La marche à suivre
Jean-François Caissy
par Robert Daudelin
En 1978, caméra au poing, Georges Dufaux s’était immiscé durant plusieurs mois dans le quotidien d’une grande polyvalente de la Rive-Sud de Montréal. Les enfants des normes, la série de huit films d’une heure qui résultat de ce tournage inédit fit grand bruit . Nous y découvrions un univers, avec ses codes et ses rituels, et notre perception de ce lieu alors relativement nouveau, la polyvalente, en était violemment ébranlée. Dufaux, caméraman exceptionnel et grand maître du cinéma direct, privilégiait l’approche sociologique, avec la générosité habituelle de son regard humaniste.
Le rapprochement spontané avec le très beau film de Jean-François Caissy peut sembler hasardeux : il tient de fait essentiellement au lieu, un grand secondaire quelque part en Gaspésie (ce lieu n’est jamais nommé, délibérément, à l’évidence), et aux protagonistes, des adolescents qui ruent un peu dans les brancards, tentant de se faire une place dans la vie. La comparaison entre les deux films s’arrête là : leurs qualités respectives ne sont pas en cause, non plus que ce qu’ils apportent au spectateur pour nous aider à mieux connaître cette génération.

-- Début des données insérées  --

(* ===== verification/Activate.v ===== *)
(** * Activating the Germany configuration (src/internal/xray/activate.go, output.go)

    The candidate is written beside the live file, tested by the pinned binary,
    and swapped in by a rename.  The directory is a map from the names the code
    uses to what is there; every system call may fail or be the last one of the
    process ([Host]).  [torn] is what a write that does not end leaves in a file,
    and [run_test] the reply of the binary to the bytes it is given: both are
    arbitrary.  The names of the error values are kept, and of their texts the
    excerpt of the binary's output, which is where key material could appear. *)
From S2P Require Export Xray Host.
From S2P Require Import Path.
#[local] Open Scope Z_scope.

(** ** Texts *)

(** [strings.ReplaceAll] with the marker; [k] bytes of a match are still to be skipped. *)
Fixpoint replaceAll (sec : gostring) (k : nat) (s : gostring) : gostring :=
  match s with
  | [] => []
  | c :: s' =>
      match k with
      | S k => replaceAll sec k s'
      | O => if has_prefix sec s then redacted ++ replaceAll sec (length sec - 1) s' else c :: replaceAll sec 0 s'
      end
  end.

Fixpoint maskSecrets (s : gostring) (secrets : list gostring) : gostring :=
  match secrets with
  | [] => s
  | sec :: secrets => maskSecrets (if streqb sec [] then s else replaceAll sec 0 s) secrets
  end.

Definition excerptMax : nat := 2000.

Definition excerpt (s : gostring) : gostring :=
  let s := TrimSpace s in
  if streqb s [] then lit "(no output)"
  else if (excerptMax <? length s)%nat then take excerptMax s ++ lit " ... (truncated)" else s.

(** ** The directory *)

Inductive name := Live | Tmp | Prev | PrevTmp | VerifyDir | VerifyFile.
Inductive obj := Regular (data : list byte) | Symlink | Directory.

#[export] Instance name_eq_dec : EqDecision name.
Proof. solve_decision. Defined.

(** [leftover]: the removals whose error the code ignores and that failed;
    [tested]: the configurations the binary was run on. *)
Record dir := mkDir { files : name → option obj; leftover : list name; tested : list (list byte) }.

Definition set (n : name) (o : option obj) (d : dir) : dir :=
  mkDir (λ m, if decide (m = n) then o else files d m) (leftover d) (tested d).

Inductive activate_error :=
  ErrActivateDir | ErrActivateTarget | ErrActivateWrite | ErrActivateRename | ErrParams (e : reality_error) | ErrConfigGate (shown : gostring).

Record ActivateParams := mkActivate {
  a_Params : RealityParams; a_Keypair : option Keypair; Dir : gostring; FileName : gostring
}.
Record ActivationResult := mkActivation { LivePath : gostring; Changed : bool }.

Definition defaultConfigFileName : gostring := lit "xray-germany.json".

Section activate.
Context (MarshalIndent : json → list byte) (run_test : list byte → bool * gostring) (torn : list byte → list byte).
#[local] Abbreviation M := (Host.M dir activate_error).

(** [os.Lstat], of which any error means that nothing is there. *)
Definition lstat (n : name) : M (option obj) := ok ← call; d ← peek; mret (if ok : bool then files d n else None).

Definition regular (o : option obj) : bool := match o with Some (Regular _) => true | _ => false end.

(** [os.Remove] with its error looked at, and ignored. *)
Definition remove (n : name) : M bool := does (set n None).
Definition discard (n : name) : M unit :=
  ok ← remove n;
  if ok : bool then mret () else modify (λ d, mkDir (files d) (match files d n with Some _ => n :: leftover d | None => leftover d end) (tested d)).

(** [os.OpenFile] with O_CREATE and O_EXCL *)
Definition create (n : name) : M bool :=
  d ← peek; match files d n with Some _ => mret false | None => does (set n (Some (Regular []))) end.

(** A write may end anywhere. *)
Definition write (n : name) (data : list byte) : M bool :=
  _ ← modify (set n (Some (Regular (torn data))));
  does (set n (Some (Regular data))).

(** Write, Sync and Close: all three are called. *)
Definition writeSyncClose (n : name) (data : list byte) : M bool :=
  w ← write n data; s ← call; c ← call; mret (w && s && c).
Definition run (f : list (option fault)) : outcome agent_error (TxResult * code) * host := apply' (mkHost disk0 f).

Lemma no_revision : fresh disk0.
Proof. intros t s r _. by apply lookup_singleton_ne. Qed.


(** The process dies in the last call of [f]; the agent starts again. *)
Definition restart (f : list (option fault)) : outcome agent_error RecoveryOutcome * host :=
  let d := st (snd (run f)) in
  RecoverOnStart (λ s, s) (λ b, b) (take 2) (λ _, true) pick (λ _, []) (λ _, None) UnmarshalEntry (λ _, []) None
    (mkHost (d <| pid := 8 |> <| mem := mem disk0 |>) []).

(** No journal, the service runs what is live, and that is the old file or the committed one. *)
Definition settled (h : host) : bool :=
  let d := st h in
  bool_decide (objs d !! JournalFile = None ∧ running d !! RoleIran = Some (objs d !! Live RoleIran) ∧
    (objs d !! Live RoleIran = Some old ∨ is_Some (objs d !! HeadFile) ∧
     objs d !! Live RoleIran = Some (renderEnv (mcMerge (parseEnvFile old) (cc_Set change))))).

Definition candidate_file : list byte := renderEnv (mcMerge (parseEnvFile old) (cc_Set change)).

(** Wherever an apply dies, the restart settles it. *)
Example crash_anywhere_recovers :
  length (future (snd (run (replicate 200 None)))) = 56%nat ∧
  forallb (λ n, settled (snd (restart (replicate n None ++ [Some Crashes])))) (seq 0 145) = true.
Proof. split; vm_compute; reflexivity. Qed.

(** The service does not verify, and the process dies in the rollback: recovery drops the journal and leaves the
    rejected file, or a torn one, live. *)
Definition rejected (k : nat) : list (option fault) := replicate 110 None ++ [Some Fails] ++ replicate k None ++ [Some Crashes].
Example rollback_crash_keeps_candidate :
  (let '(r, h) := restart (rejected 12) in r = Done RecoveryNoChange ∧ objs (st h) !! JournalFile = None ∧ objs (st h) !! HeadFile = None ∧
     objs (st h) !! Live RoleIran = Some candidate_file) ∧
  (let '(r, h) := restart (rejected 13) in r = Done RecoveryNoChange ∧ objs (st h) !! Live RoleIran = Some (take 2 old)).
Proof. split; vm_compute; by split_and!. Qed.
End Demo.
Lemma ends_resolveInFlight bl h :
  j_State e ∈ [[]; JournalPrepared; JournalSwapped; JournalRestarted; JournalVerified] →
  stored (st h) → objs (st h) !! Live role = Some bl →
  ends (resolveInFlight sha256 torn kept pick MarshalMeta UnmarshalMeta ServiceActive e) (recovered bl) h.
Proof.
  intros Hst Hs Hl. unfold resolveInFlight. apply ends_bind, (ends_LiveFile role _ h bl); [apply Hs|done|]. intros h1 E1.
  rewrite <- E1 in Hs, Hl. split; [by apply stored_held|]. cbn [next].
  apply ends_bind, (ends_live_hash bl); [done|]. intros h2 N2. pose proof (stored_same _ _ (idle_same _ _ N2) Hs) as H2. rewrite <- (idle_objs _ _ N2) in Hl.
  split; [by apply stored_held|]. intros lh Hlh. cbn [next].
  assert (lh = PreHash e → objs (st h2) !! Live role = Some b0) as Hpre.
  { intros ->. rewrite Hl. f_equal. destruct Hlh as [E|E]; [by apply hash_tells|by destruct hash_known]. }
  assert (lh = NewHash e → NewHash e = hexEncode (sha256 bl) ∨ NewHash e = []) as Hnew by (by intros <-).
  assert (ends (goBack torn pick e) (recovered bl) h2) as Hback by (apply ends_goBack; [done|by eexists]).
  cbv zeta. destruct (_ || _) eqn:E0.
  { destruct (streqb lh (PreHash e)) eqn:Eq; [|done]. apply streqb_true in Eq. change (ends (noChange (mret ())) (recovered bl) h2).
    apply ends_noChange; [apply (frames_ret _)|done|by apply Hpre]. }
  destruct (streqb (j_State e) JournalSwapped || streqb (j_State e) JournalRestarted) eqn:E1'.
  - destruct (streqb lh (PreHash e)) eqn:Eq.
    { apply streqb_true in Eq. apply ends_noChange; [apply same_restartIfNotActive|done|by apply Hpre]. }
    destruct (streqb lh (NewHash e)) eqn:En; [|done]. apply streqb_true in En.
    apply ends_bind, ends_attempt, (ends_frame same); [apply same_restartIfNotActive|]. intros r h3 S3. pose proof (stored_same _ _ S3 H2) as H3.
    assert (objs (st h3) !! Live role = Some bl) as L3 by (destruct S3 as [E _]; by rewrite E).
    destruct r as [[]|x|]; cbn [next]; [|by apply ends_ret, stored_held|by apply stored_held].
    apply ends_bind, ends_attempt, (ends_frame same); [apply same_Verify|]. intros r h4 S4. pose proof (stored_same _ _ S4 H3) as H4.
    assert (objs (st h4) !! Live role = Some bl) as L4 by (destruct S4 as [E _]; by rewrite E).
    destruct r as [[]|x|]; cbn [next]; [by apply ends_goOn, Hnew|by apply ends_goBack; [|eexists]|by apply stored_held].
  - destruct (streqb (j_State e) JournalVerified) eqn:Ev.
    + destruct (streqb lh (NewHash e)) eqn:En; [|done]. apply streqb_true in En. by apply ends_goOn, Hnew.
    + exfalso. apply orb_false_iff in E0 as [A B], E1' as [C D]. rewrite !elem_of_cons in Hst.
      destruct Hst as [E|[E|[E|[E|[E|[]%elem_of_nil]]]]]; rewrite E in *; discriminate.
Qed.
(** Pruning removes nothing but snapshots outside the list, and on success all
    of them. *)
Lemma wp_prune rs w :
  wp (prune rs) (λ r w', pruned (map ID rs) w w' ∧
       (r = Ret (Ok ()) → ∀ id, id ∉ map ID rs → fs w' !! Final (RevFile id) = None)) w.
Proof.
  unfold prune. apply wp_bind, wp_syscall. intros w1 Q1. cbn [next].
  split; [|split; (split; [by apply pruned_quiet|done])]. apply wp_bind, wp_getFs. cbn [next].
  eapply wp_mono; [apply wp_pruneLoop|]. intros r w' [P1 P2].
  assert (pruned (map ID rs) w w') as P by (apply (pruned_trans _ w w1); [by apply pruned_quiet|done]). split; [done|].
  intros Hr id Hn. destruct (fs w1 !! Final (RevFile id)) as [c|] eqn:E; [|by apply (pruned_none (map ID rs) w1 w')].
  apply P2; [done| |done]. apply elem_ReadDir. by exists c.
Qed.

(** ** Commits *)

(** The manifest a commit of [m] at [t] installs, before its hash. *)
Definition revisionID (t : Z) (m : Manifest) : gostring := Generation (stamp root t m) ++ lit "-" ++ Itoa t.
Definition committed (t : Z) (label : gostring) (m : Manifest) : Manifest :=
  withRevision (stamp root t m) (revisionID t m) t label.

Definition ids (m : Manifest) : list gostring := map ID (Revisions m).

Lemma ids_withRevision m id t label :
  ids (withRevision m id t label) = drop (length (Revisions m) + 1 - maxRevisions) (ids m ++ [id]).
Proof.
  unfold ids, withRevision. cbn [Revisions setter]. change (Revisions (?x <| Revisions := ?y |>)) with y.
  rewrite map_map. cbn [ID]. change (map (λ r, ID r)) with (map ID). rewrite length_app. cbn [length].
  destruct (Nat.ltb_spec maxRevisions (length (Revisions m) + 1)) as [Hl|Hl].
  - rewrite <- (skipn_map ID), map_app. done.
  - rewrite map_app. replace (length (Revisions m) + 1 - maxRevisions)%nat with 0%nat by lia. done.
Qed.

Lemma ids_committed t label m :
  let l := ids (committed t label m) in
  (length l ≤ maxRevisions)%nat ∧ revisionID t m ∈ l ∧ ∀ id, id ∈ l → id = revisionID t m ∨ id ∈ ids m.
Proof.
  cbv zeta. unfold committed. rewrite ids_withRevision. set (id := revisionID t m).
  assert (Revisions (stamp root t m) = Revisions m) as HR.
  { unfold stamp. repeat case_match; done. }
  assert (ids (stamp root t m) = ids m) as -> by (unfold ids; by rewrite HR).
  rewrite HR. assert (length (ids m) = length (Revisions m)) as Hlen by apply length_map.
  split_and!.
  - rewrite length_drop, length_app, Hlen. unfold maxRevisions. cbn. lia.
  - rewrite drop_app_le by (rewrite Hlen; unfold maxRevisions; lia). apply elem_of_app. right. by left.
  - intros x Hx. assert (x ∈ ids m ++ [id]) as Hx'.
    { rewrite <- (take_drop (length (Revisions m) + 1 - maxRevisions) (ids m ++ [id])). apply elem_of_app. by right. }
    apply elem_of_app in Hx' as [?| ->%list_elem_of_singleton]; auto.
Qed.

(** The snapshots that [l] names are on disk. *)
Definition on_disk (l : list gostring) w : Prop := ∀ id, id ∈ l → is_Some (fs w !! Final (RevFile id)).

Lemma on_disk_same l w w' :
  on_disk l w → (∀ id, id ∈ l → fs w' !! Final (RevFile id) = fs w !! Final (RevFile id)) → on_disk l w'.
Proof. intros Ho Hs id Hid. rewrite Hs by done. auto. Qed.

(** How a commit of [m] may end, given the world it started in. *)
Record commit_post (m : Manifest) (label : gostring) w (r : outcome Manifest) w' : Prop := {
  cp_host : host w' = host w;
  cp_journal : fs w' !! Final JournalFile = fs w !! Final JournalFile;
  cp_state :
    (fs w' !! Final StateFile = fs w !! Final StateFile
     ∧ (∀ x, r ≠ Ret (Ok x)) ∧ (∀ id, is_Some (fs w !! Final (RevFile id)) → is_Some (fs w' !! Final (RevFile id))))
    ∨ ∃ t, let n := committed t label m in
        validateManifest n = Ok ()
        ∧ fs w' !! Final StateFile = Some (CManifest (hashed n))
        ∧ (on_disk (ids m) w → on_disk (ids n) w')
        ∧ ∀ x, r = Ret (Ok x) → x = n ∧ ∀ id, is_Some (fs w' !! Final (RevFile id)) → id ∈ ids n
}.

Lemma Generation_committed t label m : Generation (committed t label m) ≠ [].
Proof.
  change (Generation (stamp root t m) ≠ []). unfold stamp.
  set (m0 := if Schema m =? SchemaVersion then m else _). set (m1 := match CreatedAt m0 with Some _ => _ | None => _ end).
  set (m2 := m1 <| UpdatedAt := _ |>). clearbody m2. clear m0 m1.
  assert (∀ m' : Manifest, Generation (if streqb (StateRoot (m_Paths m')) []
    then m' <| m_Paths := (m_Paths m') <| StateRoot := root |> |> else m') = Generation m') as E by (intros m'; by case_match).
  rewrite E. destruct (streqb (Generation m2) []) eqn:Eg; [done|]. by apply streqb_false in Eg.
Qed.

(** Until the state file is replaced. *)
Lemma commit_early m label w r w' :
  host w' = host w → fs w' !! Final JournalFile = fs w !! Final JournalFile →
  fs w' !! Final StateFile = fs w !! Final StateFile →
  (∀ id, is_Some (fs w !! Final (RevFile id)) → is_Some (fs w' !! Final (RevFile id))) →
  (∀ x, r ≠ Ret (Ok x)) → commit_post m label w r w'.
Proof. intros ?????. constructor; auto. Qed.

Lemma commit_quiet m label w r w' : quiet w w' → (∀ x, r ≠ Ret (Ok x)) → commit_post m label w r w'.
Proof. intros [E1 E2] ?. apply commit_early; rewrite ?E1; auto. Qed.

Lemma wp_Commit m label w : wp (Commit digest root m label) (commit_post m label w) w.
Proof.
  unfold Commit. apply wp_bind, wp_now. intros t w0 Q0. cbn [next].
  set (n := committed t label m). set (id := revisionID t m).
  assert (validateManifest n = validateManifest (stamp root t m)) as Hv by done.
  apply wp_bind, wp_lift. destruct (validateManifest (stamp root t m)) as [[]|e] eqn:Ev; cbn [next]; [|by apply commit_quiet].
  apply wp_bind. unfold ensureRoot. apply wp_bind, wp_syscall. intros w1 Q1. cbn [next].
  pose proof (quiet_trans _ _ _ Q0 Q1) as Q01. split; [|split; by apply commit_quiet].
  apply wp_syscall. intros w2 Q2. cbn [next]. pose proof (quiet_trans _ _ _ Q01 Q2) as Q02. split; [|split; by apply commit_quiet].
  apply wp_bind, wp_syscall. intros w3 Q3. cbn [next]. pose proof (quiet_trans _ _ _ Q02 Q3) as Q03. split; [|split; by apply commit_quiet].
  change (Generation (stamp root t m) ++ lit "-" ++ Itoa t) with id.
  fold (committed t label m). fold n. fold (hashed n).
  apply wp_bind. eapply wp_mono; [apply wp_atomicWrite|]. intros r4 w4 [[T1 T2] R4].
  assert (∀ x, is_Some (fs w !! Final (RevFile x)) → is_Some (fs w4 !! Final (RevFile x))) as Hrev.
  { intros x Hx. rewrite <- (proj1 Q03) in Hx. destruct (decide (x = id)) as [->|Hne].
    - destruct r4 as [[]|]; [by rewrite R4|by rewrite R4|destruct R4 as [->| ->]; done].
    - by rewrite T2 by congruence. }
  assert (∀ r, (∀ x, r ≠ Ret (Ok x)) → commit_post m label w r w4) as Hearly.
  { intros r Hr. apply commit_early; rewrite ?T1, ?T2 by done; try (by rewrite (proj1 Q03)); [apply Q03|done..]. }
  destruct r4 as [[[]|e]|]; cbn [next]; [|by apply Hearly..]. clear Hearly.
  apply wp_bind. eapply wp_mono; [by apply wp_Save|]. intros r5 w5 [[U1 U2] R5].
  assert (∀ p, p ≠ Final StateFile → (∀ i, p ≠ Temp i StateFile) → p ≠ Final (RevFile id) → (∀ i, p ≠ Temp i (RevFile id)) →
               fs w5 !! p = fs w !! p) as Hp.
  { intros p ????. rewrite U2, T2 by done. by rewrite (proj1 Q03). }
  assert (∀ x, is_Some (fs w !! Final (RevFile x)) → is_Some (fs w5 !! Final (RevFile x))) as Hrev5.
  { intros x Hx. rewrite U2 by done. auto. }
  assert (on_disk (ids m) w → on_disk (ids n) w5) as Hdisk.
  { intros Ho x Hx. destruct (ids_committed t label m) as (_ & _ & Hids). destruct (Hids x Hx) as [->|Hm]; [|auto].
    fold id. rewrite U2, R4 by done. by eexists. }
  assert (host w5 = host w) as Hh by (rewrite U1, T1; apply Q03).
  assert (∀ r, (∀ x, r ≠ Ret (Ok x)) → fs w5 !! Final StateFile = fs w !! Final StateFile → commit_post m label w r w5) as Hold.
  { intros r Hr Hs. apply commit_early; rewrite ?Hp by done; done. }
  assert (∀ r, (∀ x, r ≠ Ret (Ok x)) → fs w5 !! Final StateFile = Some (CManifest (hashed n)) → commit_post m label w r w5) as Hnew.
  { intros r Hr Hs. constructor; [done|by apply Hp|]. right. exists t. fold n. split_and!; [by rewrite Hv|done..|]. intros x ->. by destruct (Hr x). }
  assert (fs w4 !! Final StateFile = fs w !! Final StateFile) as HS by (rewrite T2 by done; by rewrite (proj1 Q03)).
  destruct r5 as [[[]|e]|]; cbn [next]; [|apply Hold; [done|congruence]|destruct R5 as [R5|R5]; [apply Hold; [done|congruence]|by apply Hnew]].
  apply wp_bind. eapply wp_mono; [apply wp_prune|]. intros r6 w6 [P6 C6].
  assert (∀ r, (∀ x, r = Ret (Ok x) → x = n ∧ r6 = Ret (Ok ())) → commit_post m label w r w6) as Hdone.
  { intros r Hr. assert (∀ p, (∀ id, p ≠ Final (RevFile id)) → fs w6 !! p = fs w5 !! p) as Hkeep.
    { intros p Hne. eapply pruned_keep; [exact P6|]. intros x ->. by destruct (Hne x). }
    constructor.
    - rewrite (proj1 P6). done.
    - rewrite Hkeep by done. by apply Hp.
    - right. exists t. fold n. split_and!; [by rewrite Hv|by rewrite Hkeep|..].
      + intros Ho x Hx. erewrite pruned_keep; [by apply Hdisk|exact P6|]. by intros y [= <-].
      + intros x ->. destruct (Hr x eq_refl) as [-> Hr6]. split; [done|]. intros y Hy.
        destruct (decide (y ∈ ids n)) as [Hin|Hout]; [done|]. rewrite (C6 Hr6 y Hout) in Hy. by destruct Hy. }
  destruct r6 as [[[]|e]|]; cbn [next]; [apply wp_ret|..]; apply Hdone; intros x Hx; simplify_eq; done.
Qed.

À l’approche sociologique de Dufaux, Caissy préfère une approche que nous qualifierons de poétique, si tant est que la poésie puisse être une forme de connaissance – ce dont nous ne doutons pas. Le rythme du film (qui s’accorde harmonieusement aux saisons), sa ponctuation qui utilise la beauté particulière de la nature gaspésienne, aussi bien que la musique (astucieusement choisie) qui tient périodiquement lieu de commentaire, tous ces éléments se conjuguent en un discours d’une grande élégance, vis-à-vis lequel le spectateur doit s’abandonner totalement.
Ainsi, il y a un côté 400 coups dans la façon dont Caissy filme les séances où ses héros sont confrontés aux questions, remarques, admonestations et conseils des enseignants et autres psys de leur école : ce sont autant d’Antoine Doinel, aussi touchants que troublants, qui défilent devant nous, sollicitant notre compréhension. Il y a une telle qualité d’attention dans le filmage – pourtant minimaliste – de ces entretiens, que notre adhésion est acquise, la tendresse du regard du cinéaste et son respect de ses protagonistes nous ayant d’emblée convaincus qu’il fallait les écouter, les aimer. Ce respect est notamment illustré dans la disponibilité de Caissy à filmer les « exploits » de ses « héros » avec les véhicules tout terrain ou le 4×4 qui « spinne » sur l’huile dont on a enduit le pont de bois. Le long plan d’ouverture du film, dans lequel apparaît soudainement un « filmeur », annonçait déjà la couleur.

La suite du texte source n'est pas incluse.